Ocampo is known for his writings and publications that tell untold stories of our national heroes that expose the truth behind the textbook knowledge we have acquired in elementary school. As expected, he did not fail the audience, some of which are students, as he unmasked historical events that led to what we now are as a nation.
According to Ocampo, after Bonifacio’s death, there were supposedly two people who can lead the country to liberation – General Antonio Luna and Apolinario Mabini. Of course, viral social media posts of students who didn’t know why Mabini was in a wheelchair for the entire Heneral Luna film also reached Ocampo and was greatly disappointed with this. However, he hoped that with the success of Heneral Luna, a film on Mabini which would tell the hero’s story – his great mind and great love for the country would soon pursue.
While we know that history is the story of our past, Ocampo emphasized that it is the continuing story of our nation. He lamented that our governments after Aguinaldo have not changed, and that is the reason why we, as a nation, also did not change in the last 400 years. How, he asked? Because we tolerate improper acts. Aguinaldo became president because he did improper acts such as what transpired during the Tejeros convention. Ocampo says that “(in school) we were only told that the reason why the convention failed is because Andres Bonifacio was a hot-head, you are not told that there was cheating in elections, ballots were already written. We had dagdag-bawas in 1897, what else is new? How can we tell our children, and our children’s children that our forefathers cheated? It’s not in the textbooks but it should be there.”
Ending his powerful speech, Ocampo debunked the idiom “history repeats itself.” Instead, he reminded the audience that as Filipinos, we should not forget our mistakes so that we will not repeat it. Our task is to stop repeating our historical mistakes which we can only do if we liberate ourselves from the past.”
Leading paths to humanity
All TED events are created to seek a deeper understanding of the world through free knowledge. It believes in the power of ideas to change attitudes, lives and, ultimately, the world. This year’s TEDx Diliman did not fail to connect its Filipino participants to the world not only through inspiring and powerful speakers but also with ideas that touch humanity, and expressed globally.
This was shown through videos of TED talks (from previous TED events in different countries) “Virtual Choir” and “Listening to People’s Stories.” The first is a story of how a musical conductor created a virtual global choir using the internet to sing a piece he composed. This is not a simple story of creating a group of people that could sing his work, but it is a story of how different faces and races can virtually come together to create wonderful music. This is a story of how music, a language which the entire humankind understands and relates with, can be a tool to unite a divided world.

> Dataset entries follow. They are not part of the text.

(** * k-means from scratch: [find_clusters]

    A shallow embedding of the function [find_clusters] of the notebook
    [k-means_clustering_GMM], of the plotting helpers next to it and of
    the NumPy / scikit-learn operations they call, followed by their
    properties.

    Numbers.  A float64 is a binary64 number of the kernel
    ([PrimFloat.float]), with the IEEE 754 operations of the processor:
    every operation rounds its exact result to the nearest float64, ties
    to even, overflows to an infinity and propagates NaN.  The
    Standard Library specifies these operations ([FloatAxioms]); the
    general statements below rest on this specification, the concrete
    runs are computed.

    Library calls.  [np.random.RandomState] is a parameter of the
    development (a generator state, a seeding function and a permutation
    draw).  So are the two places where a library chooses how a
    floating-point expression is evaluated: the distance between a point
    and a center that [pairwise_distances_argmin] computes, and the sum
    of a column in [mean(0)], where NumPy takes the order of the
    additions from the memory layout.  Validation, the argmin,
    boolean-mask and integer-array indexing, the division by the count
    and [np.all(a == b)] are modelled from their documented behaviour. *)

From Stdlib Require Import QArith Qreduction Lqa ZArith Lia Bool Arith List Permutation.
From Stdlib Require Import PrimFloat SpecFloat FloatOps FloatAxioms.
Import ListNotations.

Set Implicit Arguments.

Local Open Scope nat_scope.

(** ** Floating-point values *)

Abbreviation float := PrimFloat.float.
Abbreviation NaN := PrimFloat.nan.

(** The operations of the processor, under the names used below. *)
Definition fadd (a b : float) : float := PrimFloat.add a b.
Definition fsub (a b : float) : float := PrimFloat.sub a b.
Definition fmul (a b : float) : float := PrimFloat.mul a b.
Definition fdiv (a b : float) : float := PrimFloat.div a b.
Definition fsqrt (a : float) : float := PrimFloat.sqrt a.

(** The comparison [a == b] on floats: numeric equality, NaN differs
    from everything, itself included. *)
Definition feqb (a b : float) : bool := PrimFloat.eqb a b.

(** [a == b] holds. *)
Definition feq (a b : float) : Prop := feqb a b = true.

(** [a < b] and [a <= b]; false when one of them is NaN. *)
Definition fltb (a b : float) : bool := PrimFloat.ltb a b.
Definition fleb (a b : float) : bool := PrimFloat.leb a b.

(** Equal as numbers, or both NaN. *)
Definition same_number (a b : float) : bool :=
  feqb a b || (is_nan a && is_nan b).

(** The maximum of two values as [np.max] folds it: NaN wins. *)
Definition fmax (a b : float) : float :=
  if is_nan a || is_nan b then NaN else if fleb a b then b else a.

(** The float64 nearest to an integer. *)
Definition float_of_Z (z : Z) : float :=
  SF2Prim (binary_normalize prec emax z 0 false).

Definition float_of_nat (n : nat) : float := float_of_Z (Z.of_nat n).

(** Division of an accumulated sum by an element count, as [mean] does:
    [0/0] is NaN, a non-zero number over zero is an infinity. *)
Definition fdiv_count (s : float) (n : nat) : float := fdiv s (float_of_nat n).

(** The number [m * 2 ^ e]. *)
Definition scaled (m e : Z) : Q :=
  if (0 <=? e)%Z then inject_Z (m * 2 ^ e) else Qmake m (Z.to_pos (2 ^ (- e))).

(** The rational number that a finite float denotes (0 for the others;
    only used on values that passed the finiteness check). *)
Definition to_Q (f : float) : Q :=
  match Prim2SF f with
  | S754_finite s m e => Qred (if s then - scaled (Zpos m) e else scaled (Zpos m) e)
  | _ => 0%Q
  end.

(** ** Arrays *)

(** A two-dimensional array is the list of its rows. *)
Definition vector := list float.
Definition array := list vector.

Definition nrows (A : array) : nat := length A.

Definition ncols (A : array) : nat :=
  match A with
  | [] => 0
  | r :: _ => length r
  end.

Definition is_rect (A : array) : bool :=
  forallb (fun r => length r =? ncols A) A.

Definition all_finite (A : array) : bool :=
  forallb (forallb is_finite) A.

Definition has_nan (A : array) : bool :=
  existsb (existsb is_nan) A.

(** Every row has [D] entries. *)
Definition matrix (D : nat) (A : array) : Prop :=
  Forall (fun r => length r = D) A.

(** ** Exceptions and results *)

Inductive exn : Type :=
| ValueError    (* raised by the library's validation and by a failed broadcast *)
| IndexError    (* an index outside of the array *)
| BadHandle.    (* a generator handle that names no object *)

Inductive result (A : Type) : Type :=
| Ok (a : A)
| Raise (e : exn).
Arguments Raise {A} e.

(** What a bounded run of a loop produces: a value, an exception, or the
    information that the iteration budget was used up while the loop was
    still running. *)
Inductive outcome (A : Type) : Type :=
| Returned (a : A)
| Raised (e : exn)
| OutOfFuel.
Arguments Raised {A} e.
Arguments OutOfFuel {A}.

(** ** scikit-learn: validation and argmin *)

(** [check_array] with its defaults: a two-dimensional array with at
    least one sample and one feature, all entries finite. *)
Definition check_array (A : array) : bool :=
  is_rect A && (1 <=? nrows A) && (1 <=? ncols A) && all_finite A.

(** The argmin over a row of computed distances: the first index of the
    minimum.  [argmin_from best bi i l] scans [l], whose first element
    has index [i], knowing the minimum [best] at index [bi] so far; a
    later distance replaces it only when it is less. *)
Fixpoint argmin_from (best : float) (bi i : nat) (l : list float) : nat :=
  match l with
  | [] => bi
  | d :: l' =>
      if fltb d best then argmin_from d i (S i) l'
      else argmin_from best bi (S i) l'
  end.

Definition argmin (l : list float) : nat :=
  match l with
  | [] => 0
  | d :: l' => argmin_from d 0 1 l'
  end.

(** ** NumPy: indexing and comparison *)

(** [X[i]] for an integer index array [i]. *)
Fixpoint take_rows (X : array) (idx : list nat) : result array :=
  match idx with
  | [] => Ok []
  | j :: idx' =>
      match nth_error X j, take_rows X idx' with
      | Some r, Ok rs => Ok (r :: rs)
      | None, _ => Raise IndexError
      | _, Raise e => Raise e
      end
  end.

(** [X[labels == i]]: the rows of [X] whose label is [i]. *)
Definition select (X : array) (labels : list nat) (i : nat) : array :=
  map fst (filter (fun p => snd p =? i) (combine X labels)).

Fixpoint zip_with {A B C : Type} (f : A -> B -> C) (l : list A) (m : list B) : list C :=
  match l, m with
  | a :: l', b :: m' => f a b :: zip_with f l' m'
  | _, _ => []
  end.

(** Broadcasting of one axis: two lengths are compatible when they are
    equal or when one of them is 1; [broadcast n l] stretches [l] to
    length [n]. *)
Definition compatible (n m : nat) : bool :=
  (n =? m) || (n =? 1) || (m =? 1).

Definition bshape (n m : nat) : nat := if n =? 1 then m else n.

Definition broadcast {A : Type} (n : nat) (l : list A) : list A :=
  match l with
  | [a] => repeat a n
  | _ => l
  end.

Definition shapes_ok (a b : array) : bool :=
  compatible (nrows a) (nrows b) && compatible (ncols a) (ncols b).

Definition row_eqb (n : nat) (r s : vector) : bool :=
  forallb (fun p => feqb (fst p) (snd p)) (combine (broadcast n r) (broadcast n s)).

(** [np.all(a == b)] when the shapes broadcast. *)
Definition all_equal (a b : array) : bool :=
  let n := bshape (nrows a) (nrows b) in
  let d := bshape (ncols a) (ncols b) in
  forallb (fun p => row_eqb d (fst p) (snd p)) (combine (broadcast n a) (broadcast n b)).

(** ** Notions of the specification *)

(** These are exact: they are computed on the rational numbers that the
    floats denote. *)

Definition Qsum (l : list Q) : Q := fold_right Qplus 0%Q l.

Definition rowQ (r : vector) : list Q := map to_Q r.

(** Column [d] of a finite array. *)
Definition column (d : nat) (rows : array) : list Q :=
  map (fun r => to_Q (nth d r NaN)) rows.

(** The arithmetic mean of a list of numbers. *)
Definition mean_of (l : list Q) : Q :=
  (Qsum l / inject_Z (Z.of_nat (length l)))%Q.

Fixpoint sqdist (x y : list Q) : Q :=
  match x, y with
  | a :: x', b :: y' => ((a - b) * (a - b) + sqdist x' y')%Q
  | _, _ => 0%Q
  end.

(** The squared Euclidean distance between a point and a center. *)
Definition dist2 (x c : vector) : Q := sqdist (rowQ x) (rowQ c).

(** The within-cluster sum of squared distances of an assignment. *)
Definition wcss (X centers : array) (labels : list nat) : Q :=
  Qsum (map (fun p => dist2 (fst p) (nth (snd p) centers [])) (combine X labels)).

(** Every point carries the index of a center that is nearest to it. *)
Definition nearest_labels (X centers : array) (labels : list nat) : Prop :=
  Forall2 (fun x k =>
             forall j, j < nrows centers ->
               (dist2 x (nth k centers []) <= dist2 x (nth j centers []))%Q)
          X labels.

(** Every component of every center is the arithmetic mean of that
    component over the points that carry its label. *)
Definition exact_means (X : array) (labels : list nat) (centers : array) : Prop :=
  forall k d, k < nrows centers -> d < ncols X ->
    (to_Q (nth d (nth k centers []) NaN) == mean_of (column d (select X labels k)))%Q.

(** An order on the floats that are not NaN: [key] sends them to triples
    of integers, ordered lexicographically as the floats are (first the
    class, from the negative infinity to the positive one, then the
    exponent and the significand). *)
Definition key (x : spec_float) : Z * Z * Z :=
  match x with
  | S754_nan => (0, 0, 0)%Z
  | S754_zero _ => (0, 0, 0)%Z
  | S754_infinity s => if s then (-2, 0, 0)%Z else (2, 0, 0)%Z
  | S754_finite s m e => if s then (-1, - e, - Zpos m)%Z else (1, e, Zpos m)%Z
  end.

Definition lexlt (a b : Z * Z * Z) : Prop :=
  let '(a1, a2, a3) := a in
  let '(b1, b2, b3) := b in
  (a1 < b1 \/ (a1 = b1 /\ (a2 < b2 \/ (a2 = b2 /\ a3 < b3))))%Z.

Definition fkey (f : float) : Z * Z * Z := key (Prim2SF f).

Definition sf_nan (x : spec_float) : bool :=
  match x with S754_nan => true | _ => false end.




(** ** The plotting helpers: values and drawing commands *)

(** An array of dimension 0, 1 or 2. *)
Inductive ndarray : Type :=
| Scalar (f : float)
| Vec (v : vector)
| Mat (m : array).

(** The keyword arguments handed on to [Ellipse]. *)
Inductive kwarg : Type :=
| Alpha (a : float).

Inductive patch : Type :=
| Circle (xy : vector) (radius : float)
| Ellipse (xy : vector) (width height : ndarray) (angle : float) (kwargs : list kwarg).

(** What is asked of an axes object. *)
Inductive command : Type :=
| AxisEqual
| Scatter (x y : list float) (c : option (list nat))
| AddPatch (p : patch).

(** The axes of the session, numbered, each with the commands it has
    received, and the number of the current one ([plt.gca()]). *)
Record figure : Type := {
  gca : nat;
  drawn : nat -> list command
}.

Definition draw (a : nat) (cmd : command) (fig : figure) : figure :=
  {| gca := gca fig;
     drawn := fun b => if b =? a then drawn fig b ++ [cmd] else drawn fig b |}.

(** [ax or plt.gca()] *)
Definition ax_or_gca (ax : option nat) (fig : figure) : nat :=
  match ax with
  | Some a => a
  | None => gca fig
  end.

(** The exceptions of the plotting helpers. *)
Inductive pyexn : Type :=
| ValueErr      (* a reduction of no element, an unpacking of the wrong length, a library check *)
| IndexErr      (* a column that the array does not have *)
| TypeErr       (* the unpacking of a scalar *)
| LinAlgErr.    (* raised by the decomposition *)

Inductive try (A : Type) : Type :=
| Done (a : A)
| Throw (e : pyexn).
Arguments Throw {A} e.

(** [X[:, j]] *)
Definition column_of (j : nat) (X : array) : try (list float) :=
  if j <? ncols X then Done (map (fun r => nth j r NaN) X) else Throw IndexErr.

(** [max()] of an array given by its entries. *)
Definition max_of (l : list float) : try float :=
  match l with
  | [] => Throw ValueErr
  | a :: l' => Done (fold_left fmax l' a)
  end.

(** What a fitted [KMeans] gives: the labels returned by [fit_predict]
    and the attribute [cluster_centers_]. *)
Record kmeans_fit : Type := {
  km_labels : list nat;
  cluster_centers_ : array
}.

(** What a fitted [GaussianMixture] gives: the labels returned by
    [predict] and the attributes read by [plot_gmm]. *)
Record gmm_fit : Type := {
  gm_labels : list nat;
  weights_ : list float;
  means_ : array;
  covariances_ : list ndarray
}.

Fixpoint zip3 {A B C : Type} (l : list A) (m : list B) (n : list C) : list (A * B * C) :=
  match l, m, n with
  | a :: l', b :: m', c :: n' => (a, b, c) :: zip3 l' m' n'
  | _, _, _ => []
  end.

Section Plotting.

The same concept also applies to the story of Dave Isay, creator of StoryCorp, an audio project that records the conversation of people interviewing each other about personal experiences and expressions of feelings.
StoryCorp has collected more than 50,000 stories of people which are archived in the Library of Congress’ American Folklife Center, constituting the largest single collection of recorded voices in history. Isay aims to record the most number of conversations of people all over the world to serve as an archive of human wisdom, of what makes us human. The gathered stories reflect and remind us that whoever we are, regardless of age, gender, and race, we know how to love and in Isay’s words – “we value every single life equally and infinitely.”
Canvas executive director Gigo Alampay culminated the event leaving the TED message to everyone: the belief in the “power of ideas, rewards in connection and these ideas lead to something good”, for the community, country and the world, one step at a time.
Photos by the author. Some rights reserved.